I know with c2 software they reccomend running a 4" maf housing. What does that actually accomplish. Does it make the car run more rich? Lean?


----------



## belgepunk (Oct 6, 2007)

a larger diameter prevents the maf from reading too much air coming in and retarding the boost.


----------



## TBT-Syncro (Apr 28, 2001)

*Re: (belgepunk)*


_Quote, originally posted by *belgepunk* »_a larger diameter prevents the maf from reading too much air coming in and retarding the boost.

no.

A maf housing limits the amount of air that can be measured before the sensor goes static (not able to measure any more air). The larger the housing, the more air that can be measured. However, the larger the housing, the less accurate it is at lower rpms/flow range. Typically you'll find that 4inches is about the maximum size that our maf sensors are suitable to be paired with.
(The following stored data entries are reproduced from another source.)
Lemma py_min_perm l l' : Permutation l l' -> py_min l = py_min l'.
Proof.
  intros P. destruct l as [|x l].
  - apply Permutation_nil in P. now subst.
  - symmetry. apply py_min_spec.
    destruct (fold_left_Rmin_spec l x) as [I B]. split.
    + now apply (Permutation_in _ P).
    + intros y Hy. apply B. apply (Permutation_in _ (Permutation_sym P)). assumption.
Qed.

Lemma py_max_perm l l' : Permutation l l' -> py_max l = py_max l'.
Proof.
  intros P. destruct l as [|x l].
  - apply Permutation_nil in P. now subst.
  - symmetry. apply py_max_spec.
    destruct (fold_left_Rmax_spec l x) as [I B]. split.
    + now apply (Permutation_in _ P).
    + intros y Hy. apply B. apply (Permutation_in _ (Permutation_sym P)). assumption.
Qed.

Lemma Rsum_perm l l' : Permutation l l' -> Rsum l = Rsum l'.
Proof.
  unfold Rsum. induction 1; cbn [fold_right]; lra.
Qed.

Lemma np_mean_perm l l' : Permutation l l' -> np_mean l = np_mean l'.
Proof.
  intros P. unfold np_mean. fold (Rsum l) (Rsum l').
  now rewrite (Rsum_perm _ _ P), (Permutation_length P).
Qed.

Lemma range_mean_perm l l' :
  Permutation l l' -> Rigid.range_mean l = Rigid.range_mean l'.
Proof.
  intros P. unfold Rigid.range_mean.
  now rewrite (py_min_perm _ _ P), (py_max_perm _ _ P), (np_mean_perm _ _ P).
Qed.

Lemma bandwidth_perm l l' :
  Permutation l l' -> Rigid.bandwidth l = Rigid.bandwidth l'.
Proof.
  intros P. unfold Rigid.bandwidth.
  now rewrite (py_min_perm _ _ P), (py_max_perm _ _ P).
Qed.

(** ** Sorting by rho rearranges *)

Lemma insert_by_rho_perm r l : Permutation (Rigid.insert_by_rho r l) (r :: l).
Proof.
  induction l as [|h t IH]; cbn [Rigid.insert_by_rho]; [reflexivity|].
  destruct (Rle_dec (Rigid.rho r) (Rigid.rho h)); [reflexivity|].
  rewrite IH. apply perm_swap.
Qed.

Lemma sort_by_rho_perm l : Permutation (Rigid.sort_by_rho l) l.
Proof.
  unfold Rigid.sort_by_rho. induction l as [|h t IH]; cbn [fold_right]; [reflexivity|].
  rewrite insert_by_rho_perm. now constructor.
Qed.

Lemma filter_perm {A : Type} (f : A -> bool) l l' :
  Permutation l l' -> Permutation (filter f l) (filter f l').
Proof.
  induction 1; cbn [filter].
  - reflexivity.
  - destruct (f x); [now constructor|assumption].
  - destruct (f x), (f y); try reflexivity. apply perm_swap.
  - etransitivity; eassumption.
Qed.

Lemma filter_twice {A : Type} (f g : A -> bool) l :
  filter g (filter f l) = filter (fun x => f x && g x) l.
Proof.
  induction l as [|a l IH]; cbn [filter]; [reflexivity|].
  destruct (f a); cbn [filter andb]; [|assumption].
  destruct (g a); now rewrite IH.
Qed.

(** ** The rho lists of the summary and of the 2^k loops *)

Lemma of_cat_positive c rows :
  map Rigid.rho (filter (fun r => pos (Rigid.rho r)) (Rigid.of_cat c rows))
  = positive_rhos c rows.
Proof. unfold Rigid.of_cat, positive_rhos. now rewrite filter_twice. Qed.

Lemma mix_rhos_positive rows : Rigid.mix_rhos rows = positive_rhos Mixed rows.
Proof. apply of_cat_positive. Qed.

Lemma comp_rhos_positive rows :
  Permutation (Rigid.comp_rhos rows) (positive_rhos Composite rows).
Proof.
  unfold Rigid.comp_rhos. rewrite <- of_cat_positive.
  apply Permutation_map, filter_perm, sort_by_rho_perm.
Qed.

Lemma comp_k_positive rows : Rigid.comp_k rows = positive_rhos Composite rows.
Proof. reflexivity. Qed.

Lemma export_series_step N is_prime gb comp x :
  N - 3 < Z.of_nat (length is_prime) -> 3 <= x -> 2 * x <= N ->
  ExportData.series_step N is_prime (gb, comp) x
  = Ok (if category_eqb (export_class is_prime N x) Goldbach
        then gb ++ [export_rho_of N x] else gb,
        if category_eqb (export_class is_prime N x) Composite
           && pos (export_rho_of N x)
        then comp ++ [export_rho_of N x] else comp).
Proof.
  intros L Hx1 Hx2. unfold ExportData.series_step.
  destruct (Z.leb_spec (N - x) 1); [lia|].
  rewrite !odd_radical_correct. cbn [bind].
  rewrite chen_rho_value by lia. cbn [bind]. fold (export_rho_of N x).
  unfold ExportData.both_prime, ExportData.neither_prime, export_class.
  rewrite !getitem_in_range by lia. cbn [bind].
  destruct (truthy (entry is_prime x)); cbn [bind negb andb];
    rewrite ?getitem_in_range by lia; cbn [bind];
    destruct (truthy (entry is_prime (N - x))); cbn [negb andb classify category_eqb orb];
    try reflexivity.
  destruct (pos (export_rho_of N x)); reflexivity.
Qed.

Lemma export_series_loop N is_prime xs : forall gb comp,
  N - 3 < Z.of_nat (length is_prime) ->
  (forall x, In x xs -> 3 <= x /\ 2 * x <= N) ->
  for_each xs (gb, comp) (ExportData.series_step N is_prime)
  = Ok (gb ++ map (export_rho_of N)
                  (filter (fun p => category_eqb (export_class is_prime N p) Goldbach) xs),
        comp ++ map (export_rho_of N)
                    (filter (fun p => category_eqb (export_class is_prime N p) Composite
                                      && pos (export_rho_of N p)) xs)).
Proof.
  induction xs as [|x xs IH]; intros gb comp L H; cbn [for_each filter map].
  - now rewrite !app_nil_r.
  - destruct (H x (or_introl eq_refl)) as [Hx1 Hx2].
    rewrite export_series_step by assumption. cbn [bind].
    rewrite IH by (auto; intros y Hy; apply H; now right).
    destruct (category_eqb (export_class is_prime N x) Goldbach);
      destruct (category_eqb (export_class is_prime N x) Composite && pos (export_rho_of N x));
      cbn [map]; rewrite <- ?app_assoc; reflexivity.
Qed.

Lemma export_goldbach_positive limit is_prime N x :
  ExportData.sieve limit = Ok is_prime -> N - 3 <= limit ->
  3 <= x -> 2 * x <= N ->
  export_class is_prime N x = Goldbach -> (0 < export_rho_of N x)%R.
Proof.
  intros E Hlim Hx1 Hx2 Hc.
  pose proof (sieve_needs_limit _ _ E) as Hl.
  destruct (sieve_correct limit Hl) as (isp & Es & Ls & T).
  rewrite E in Es. injection Es as <-.
  unfold export_class in Hc. apply classify_Goldbach in Hc.
  rewrite !T in Hc by lia. destruct Hc as [Hp Hq].
  assert (Pp : is_prime_b x = true) by (destruct (is_prime_b x); [reflexivity|discriminate]).
  assert (Pq : is_prime_b (N - x) = true)
    by (destruct (is_prime_b (N - x)); [reflexivity|discriminate]).
  unfold export_rho_of. rewrite !odd_part_of_radical_prime by (assumption || lia).
  apply rho_value_pos; [lia|]. rewrite Z.pow_2_r. nia.
Qed.

(** With the flags of a sieve covering [0, N - 3], the inner loop of the
    evolution table leaves in [gb_rhos] and [comp_rhos] the rho values of the
    Goldbach and Composite decompositions with rho > 0. *)
Lemma export_series_lists limit is_prime N :
  ExportData.sieve limit = Ok is_prime -> N - 3 <= limit ->
  for_each (py_range 3 (N / 2 + 1) 1) ([], []) (ExportData.series_step N is_prime)
  = Ok (export_positive_rhos Goldbach is_prime N,
        export_positive_rhos Composite is_prime N).
Proof.
  intros E Hlim.
  pose proof (sieve_needs_limit _ _ E) as Hl.
  destruct (sieve_correct limit Hl) as (isp & Es & Ls & T).
  rewrite E in Es. injection Es as <-.
  rewrite export_series_loop by (try apply scan_range_bounds; lia).
  cbn [app]. unfold export_positive_rhos. do 3 f_equal.
  apply filter_ext_in. intros x Hx. apply scan_range_bounds in Hx.
  destruct (category_eqb (export_class is_prime N x) Goldbach) eqn:Ec; [|reflexivity].
  assert (Hc : export_class is_prime N x = Goldbach)
    by (destruct (export_class is_prime N x); [reflexivity|discriminate|discriminate]).
  pose proof (export_goldbach_positive limit is_prime N x E Hlim
                (proj1 Hx) (proj2 Hx) Hc) as P.
  unfold pos. destruct (Rlt_dec 0 (export_rho_of N x)); [reflexivity|contradiction].
Qed.

Lemma summary_rhos_positive N limit rads primes_set rows c :
  limit < 2 ^ 63 -> N - 3 <= limit ->
  Rigid.sieve_radicals limit = Ok (rads, primes_set) ->
  Rigid.scan_N N rads primes_set = Ok rows ->
  Permutation (summary_rhos c rows) (positive_rhos c rows).
Proof.
  intros Hbig Hlim E S. destruct c; cbn [summary_rhos].
  - destruct (goldbach_rows_facts N limit rads primes_set rows Hbig Hlim E S)
      as (_ & _ & F).
    unfold Rigid.gb_rhos, positive_rhos. rewrite <- F.
    apply Permutation_map, sort_by_rho_perm.
  - now rewrite mix_rhos_positive.
  - apply comp_rhos_positive.
Qed.

Lemma range_mean_spec l st :
  Rigid.range_mean l = Ok st ->
  (In (Rigid.rho_min st) l /\ forall y, In y l -> (Rigid.rho_min st <= y)%R)
  /\ (In (Rigid.rho_max st) l /\ forall y, In y l -> (y <= Rigid.rho_max st)%R)
  /\ Rigid.rho_mean st = (Rsum l / INR (length l))%R.
Proof.
  unfold Rigid.range_mean. intros E.
  apply bind_Ok_inv in E. destruct E as (lo & Elo & E).
  apply bind_Ok_inv in E. destruct E as (hi & Ehi & E).
  injection E as <-. cbn [Rigid.rho_min Rigid.rho_max Rigid.rho_mean].
  split; [now apply py_min_spec|]. split; [now apply py_max_spec|reflexivity].
Qed.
The Maf housing size always needs to be matched to the software you're running, and the software manufacturer will normally give you the matched size.


----------



## Cgarcia (Apr 4, 2004)

*Re: what does running a bigger maf housing actually do (VR64ANT)*

Basically the stock maf is not designed for the amount of airflow that youll have once you turbo your car. So the solution to that is to use the bigger than stock maf housing. The thing is you have to use software designed for that purpose, because they have compensated for the bigger maf housing as well as the bigger injectors. Going back to basics, if you were to use a bigger maf housing and everything else stock, the sensor would read less air coming in,in turn injecting less fuel.


----------